Polarographic reduction of aldehydes and ketones. Part IX. Carbanion formation accompanying the electroreduction of ethyl benzoylacetate

Abstract

The keto-form of compounds RCO·CH₂X (where R = aryl, X = electronegative group) is reducible at the dropping mercury electrode in the available potential range in solutions which contain alkali-metal cations, whereas the enol form RC(OH)CHX is electroinactive. The ambident ion RC(O^–)CHX ↔ RCO·CHX^– is reduced at more negative potentials than the keto-form.
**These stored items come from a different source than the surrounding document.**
(** X2. The vendor installer is run at most once in a run, as the file
    [tc.downloadTool] answered, on the installation root
    [path.join(tempDir, "qt")], with the arguments "--script", the script
    path, and then every entry of [iArgs.split(" ")]: at least three
    arguments, so for an empty [iArgs] an empty third one. *)
Theorem installer_arguments (this : Installer)
  (packages iArgs cachedir : string) (w : W) :
  (3 <= length (["--script";
                 path_join [tempDir this; "qt-installer-script.qs"]]
                ++ JS.split " " iArgs)
   /\ (iArgs = "" -> JS.split " " iArgs = [""]))
  /\ let '(res, tr, _) := exec h (getQt this packages iArgs cachedir) w in
     installer_runs tr = []
     \/ exists downloaded,
          downloads tr = [downloaded]
          /\ installer_runs tr =
             [(downloaded,
               ["--script"; path_join [tempDir this; "qt-installer-script.qs"]]
               ++ JS.split " " iArgs,
               installPath this)].
Proof.
  split.
  - split; [|now intros ->].
    rewrite length_app, split_length. simpl. lia.
  - unfold installPath. all_runs h; simpl;
      first [left; reflexivity | right; eexists; split; reflexivity].
Qed.

(** X3. The installer is never run before its script is written: in every
    run the script file follows the creation of the home directory and
    precedes the installer; it is written once, to the path handed to the
    installer after "--script", with the text of [generateScript] for the
    installation root and the packages. *)
Theorem script_written_before_installer (this : Installer)
  (packages iArgs cachedir : string) (w : W) :
  let '(res, tr, _) := exec h (getQt this packages iArgs cachedir) w in
  follows is_writeFile is_runInstaller (calls tr)
  /\ follows is_mkdir is_writeFile (calls tr)
  /\ (writes tr = []
      \/ writes tr =
           [(path_join [tempDir this; "qt-installer-script.qs"],
             generateScript this (installPath this) packages)]
         /\ mkdirs tr = [path_join [tempDir this; "home"]])
  /\ (installer_runs tr = [] \/ writes tr <> []).
Proof.
  unfold installPath. all_runs h; simpl;
    (split; [apply guarded_follows; reflexivity|]);
    (split; [apply guarded_follows; reflexivity|]);
    (split; [first [left; reflexivity | right; split; reflexivity]|]);
    first [left; reflexivity | right; discriminate].
Qed.
Lemma empty_cdrom_contributes_no_disk_witness :
  process_conf [("name", "vm"); ("sata0", "none,media=cdrom");
                ("sata1", "local:100/vm-100-disk-0.qcow2,size=32G")] true
  = process_conf [("name", "vm"); ("sata1", "local:100/vm-100-disk-0.qcow2,size=32G")] true /\
  process_conf [("name", "vm"); ("sata1", "local:100/vm-100-disk-0.qcow2,size=32G")] true
  = Some ([(".encoding", "UTF-8"); ("displayName", "vm"); ("numvcpus", "1");
           ("memsize", "4096"); ("guestOS", "other-64"); ("tools.syncTime", "TRUE");
           ("virtualHW.version", "19"); ("config.version", "8");
           ("sata0.present", "TRUE"); ("sata0:0.present", "TRUE");
           ("sata0:0.fileName", "vm-sata0-disk-0.vmdk")],
          [{| disk_file := "local:100/vm-100-disk-0.qcow2";
              vmdk_name := "vm-sata0-disk-0.vmdk" |}]).
Proof.
  split; [|vm_compute; reflexivity].
  apply (proj1 (proj2 (empty_cdrom_contributes_no_disk true "sata0" "none,media=cdrom"
                         eq_refl eq_refl)
                 [("name", "vm")] [("sata1", "local:100/vm-100-disk-0.qcow2,size=32G")])).
  discriminate.
Defined.

(** The empty drive under the key of the EFI disk, run. *)
Example empty_cdrom_on_efidisk_example :
  option_map (fun r => (Dict.get (fst r) "firmware", Dict.get (fst r) "sata0.present", snd r))
    (process_conf [("efidisk0", "none,media=cdrom")] false)
  = Some (Some "efi", None, []).
Proof. vm_compute. reflexivity. Qed.

(** *** Drives backed by an image that is not converted *)

(** A controller once marked present stays so. *)
Lemma loop_body_present (pm : bool) (vm_name : string) (item : string * string)
    (st st' : state) (d : dev) :
  loop_body pm vm_name item st = Some st' ->
  Dict.get (vmx_cfg st) (dev_name d ++ ".present") = Some "TRUE" ->
  Dict.get (vmx_cfg st') (dev_name d ++ ".present") = Some "TRUE".
Proof.
  destruct item as [key entry]. intros H Hp.
  apply loop_body_inv in H as [(_ & _ & ->)|[(_ & _ & ->)|(_ & _ & n & _ & ->)]].
  - exact Hp.
  - unfold disk_state. cbn [vmx_cfg].
    rewrite !get_set_other by (apply slot_key_not_dev; reflexivity).
    rewrite get_set. destruct (String.eqb _ _); [reflexivity|].
    destruct (match_scsi_key key); [|exact Hp].
    rewrite get_set_other; [exact Hp|]. destruct d; discriminate.
  - unfold net_state. cbn [vmx_cfg].
    destruct pm; now rewrite !get_set_other by apply eth_key_not_dev.
Qed.

Lemma run_loop_present (pm : bool) (vm_name : string) (items : list (string * string))
    (st st' : state) (d : dev) :
  run_loop pm vm_name items st = Some st' ->
  Dict.get (vmx_cfg st) (dev_name d ++ ".present") = Some "TRUE" ->
  Dict.get (vmx_cfg st') (dev_name d ++ ".present") = Some "TRUE".
Proof.
  revert st. induction items as [|item items IH]; intros st H Hp.
  - now injection H as <-.
  - apply run_loop_cons_inv in H as (st1 & H1 & H2).
    apply (IH st1 H2). now apply loop_body_present with pm vm_name item st.
Qed.
(** The constructor on [null], on options without a base URL, and on the
    sample options. *)
Lemma construction_all_or_nothing_witness :
  (exists message,
     OrganizationsManager VNull = Throw (ArgumentError message) /\
     forall c w,
       run c (OrganizationsManager VNull) w = (Abrupt (ArgumentError message), w))
  /\
  (exists message,
     OrganizationsManager (VObject [("headers", empty_object)]) =
     Throw (ArgumentError message) /\
     forall c w,
       run c (OrganizationsManager (VObject [("headers", empty_object)])) w =
       (Abrupt (ArgumentError message), w))
  /\
  (exists baseUrl,
     field Sample.options "baseUrl" = VString baseUrl /\
     (forall w, exists w',
        run Facade.spec (OrganizationsManager Sample.options) w =
        (Normal (manager_for Sample.options baseUrl), w')) /\
     method_names = documented_methods /\
     forall name, In name documented_methods ->
       exists m, find_method name OrganizationsManager_prototype = Some m).
Proof.
  split; [|split].
  - apply (proj1 (proj2 (proj2 (construction_all_or_nothing VNull)))).
    left. intros [H _]. congruence.
  - apply (proj1 (proj2 (proj2 (construction_all_or_nothing
                                  (VObject [("headers", empty_object)]))))).
    right. intros (s & Hs & _). discriminate Hs.
  - apply (proj2 (proj2 (proj2 (construction_all_or_nothing Sample.options)))).
    split.
    + split; [discriminate | reflexivity].
    + exists Sample.baseUrl. split; [reflexivity | discriminate].
Defined.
For ethyl benzoylacetate the equilibrium between the keto-form and the ambident anion was followed from the absorption of the keto-form (λ_max.= 249 nm., ε= 1·3 × 10⁴) and of the anion (λ_max.= 303 nm., ε= 1·4₅× 10⁴); the formal dissociation constant K_T= 2 × 10^–11 was found. From [Enol]/[Keto]= 0·008 it was possible to estimate the acid dissociation constants of the keto-form (K₇= 2 × 10^–11) and of the enol form (K₈= 2·5 × 10^–9). At pH < 8 ethyl benzoylacetate is reduced in the protonated form PhCOH⁺CH₂·CO₂Et.